I've tried to write a basic syntax checker using bisonc++
The rules are:
expression -> OPEN_BRACKET expression CLOSE_BRACKET
expression -> expression operator expression
operator -> PLUS
operator -> MINUS
If I try to run the compiled code, I get an error at this line:
(a+b)-(c+d)
The first rule is applied, the leftmost and the rightmost brackets are the OPEN_BRACKET
and the CLOSE_BRACKET
. The remaining expression
is: a+b)-(c+d
How is it possible to prevent this behaviour?

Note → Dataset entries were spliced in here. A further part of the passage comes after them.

(** X16. If the statement fails, [get_linkedin_jobs] raises "Database query
    failed" after logging it and closing the connection; no file is written
    and no Graph call is made. *)
Theorem get_linkedin_jobs_query_failure (cfg : config) (w : world) :
  db_accepts (w_db w) = true -> db_executes (w_db w) = false ->
  get_linkedin_jobs cfg w =
  (Err (HTTPException 500 "Database query failed"),
   set_trace w (w_trace w ++ [EvDbOpen (DATABASE_URL cfg); EvDbExecute linkedin_query [];
                              EvPrint LogDbQueryError; EvDbClose])).
Proof.
  intros Ha He. unfold get_linkedin_jobs, bind at 1.
  rewrite get_linkedin_job_postings_spec by exact Ha. now rewrite He.
Qed.


(** X12. Whatever the attachment argument (none, an empty path, a missing
    file or a regular file), if Graph refuses the mail
    [send_mail_via_graph] has made exactly one sendMail request, then logs
    the status and raises "Failed to send email via Microsoft Graph"; it
    does not retry. *)
Theorem send_mail_graph_rejects (cfg : config) (to subj html : string)
  (cc : option (list string)) (ap : option string) (w : world) (tok : json) :
  token_ok (w_token_res w) tok -> res_ok (w_send_res w) = false ->
  (forall p, ap = Some p -> fs_lookup (w_fs w) p <> Some FileDirectory) ->
  exists evs payload,
    send_mail_via_graph cfg to subj html cc ap w =
    (Err (HTTPException 500 "Failed to send email via Microsoft Graph"),
     set_trace w (w_trace w ++ evs ++
       [EvSendMail (graph_url cfg) payload tok;
        EvPrint (LogSendError (res_status (w_send_res w)))])) /\
    filter is_send evs = [].
Proof.
  intros Htok Hsend Hdir.
  assert (Hnone : forall ap', (ap' = None \/ ap' = Some "") ->
    send_mail_via_graph cfg to subj html cc ap' w =
    (Err (HTTPException 500 "Failed to send email via Microsoft Graph"),
     set_trace w (w_trace w ++
       [EvTokenRequest (token_url cfg) (token_form cfg); EvPrint LogNoAttachmentPath] ++
       [EvSendMail (graph_url cfg)
          (JObj [("message", JObj (base_message to subj html ++ cc_part cc));
                 ("saveToSentItems", JBool true)]) tok;
        EvPrint (LogSendError (res_status (w_send_res w)))]))).
  { intros ap' Hap. unfold send_mail_via_graph.
    rewrite (bind_ok _ _ _ _ _ (get_access_token_ok cfg w tok Htok)).
    destruct w as [tr fs clk db tk snd xl xp mw]; simpl in *.
    destruct Hap as [-> | ->]; unfold_monad; simpl; rewrite Hsend; simpl;
      destruct cc as [[|x l]|]; simpl; unfold set_trace; simpl;
      now rewrite <- !app_assoc. }
  destruct ap as [p|].
  2:{ eexists _, _. split; [apply Hnone; now left | reflexivity]. }
  destruct (String.eqb_spec p "") as [-> | Hp].
  { eexists _, _. split; [apply Hnone; now right | reflexivity]. }
  destruct (fs_lookup (w_fs w) p) as [[c|]|] eqn:Hf.
  - rewrite (send_mail_attached cfg to subj html cc p c w tok Htok Hp Hf).
    unfold send_outcome, send_tail. rewrite Hsend.
    exists (EvTokenRequest (token_url cfg) (token_form cfg) :: oversize_log c
            ++ [EvPrint (LogAttachmentAdded (basename p) (length c)
                           (String.length (base64_encode c)))]).
    eexists. split.
    + simpl. now rewrite <- !app_assoc.
    + simpl. rewrite filter_app. unfold oversize_log.
      destruct (Z.ltb _ _); reflexivity.
  - exfalso. exact (Hdir p eq_refl Hf).
  - rewrite (send_mail_file_missing cfg to subj html cc p w tok Htok Hp Hf).
    unfold send_outcome, send_tail. rewrite Hsend.
    exists [EvTokenRequest (token_url cfg) (token_form cfg); EvPrint (LogAttachmentNotFound p)].
    eexists. split; [|reflexivity]. simpl. now rewrite <- ?app_assoc.
Qed.


(** ** The export's failures *)

Lemma export_open_fails (cfg : config) (jobs : list dict) (w : world) :
  is_dir (w_fs w) (EXPORTS_DIR cfg)
    && negb (is_dir (w_fs w) (export_path cfg (w_clock w)))
    && w_may_write w (export_path cfg (w_clock w)) = false ->
  export_jobs_to_excel cfg jobs w = (Err (OSError (export_path cfg (w_clock w))), w).
Proof.
  unfold export_path. intros H.
  destruct w as [tr fs clk db tk snd xl xp mw]; simpl in *.
  unfold export_jobs_to_excel, open_for_write; unfold_monad; simpl.
  now rewrite H.
Qed.


(** X10. If the query returns rows but the report file cannot be opened
    for writing (the exports directory is missing, a directory sits at the
    report's path, or the OS refuses), [get_linkedin_jobs] raises [OSError]
    on that path right after the query: no file is written, no token is
    requested and no mail is sent. *)
Theorem get_linkedin_jobs_export_unwritable (cfg : config) (w : world) :
  db_accepts (w_db w) = true -> db_executes (w_db w) = true ->
  query_rows (db_current_date (w_db w)) (db_karmafy_job (w_db w)) <> [] ->
  is_dir (w_fs w) (EXPORTS_DIR cfg)
    && negb (is_dir (w_fs w) (export_path cfg (w_clock w)))
    && w_may_write w (export_path cfg (w_clock w)) = false ->
  get_linkedin_jobs cfg w =
  (Err (OSError (export_path cfg (w_clock w))),
   set_trace w (w_trace w ++ [EvDbOpen (DATABASE_URL cfg); EvDbExecute linkedin_query [];
                              EvDbClose])).
Proof.
  intros Ha He Hne Hopen.
  destruct (query_rows (db_current_date (w_db w)) (db_karmafy_job (w_db w)))
    as [|r rs] eqn:Hq; [congruence|].
  unfold get_linkedin_jobs.
  rewrite (bind_ok _ _ _ _ _ (query_step cfg w Ha He)), Hq.
  cbn beta iota delta [map].
  apply bind_err. apply (export_open_fails cfg _ (set_trace w _)). exact Hopen.
Qed.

Is it possible to count the open and closed brackets?
Edit
The expression grammar:
expression:
OPEN_BRACKET expression CLOSE_BRACKET
{
//
}
| operator
{
//
}
| VARIABLE
{
//
}
;
operator:
expression PLUS expression
{
//
}
| expression MINUS expression
{
//
}
;
Edit2
The lexer
CHAR [a-z]
WS [ \t\n]
%%
{CHAR}+ return Parser::VARIABLE;
"+" return Parser::PLUS;
"-" return Parser::MINUS;
"(" return Parser::OPEN_BRACKET;
")" return Parser::CLOSE_BRACKET;
This is not a normal expression grammar. Try the normal one.
expression
: term
| expression '+' term
| expression '-' term
;
term
: factor
| term '*' factor
| term '/' factor
| term '%' factor
;
factor
: primary
| '-' factor // unary minus
| primary '^' factor // exponentiation, right-associative
;
primary
: identifier
| literal
| '(' expression ')'
;
Note also the above method of indenting and aligning, and that you only have to return yytext[0]
from the lexer for single special characters: you don't need special token names, and it's more readable without them:
CHAR [a-zA-Z]
DIGIT [0-9]
WHITESPACE [ \t\r\n]
%%
{CHAR}+ { return Parser::VARIABLE; }
{DIGIT}+ { return Parser::LITERAL; }
{WHITESPACE}+ ;
. { return yytext[0]; }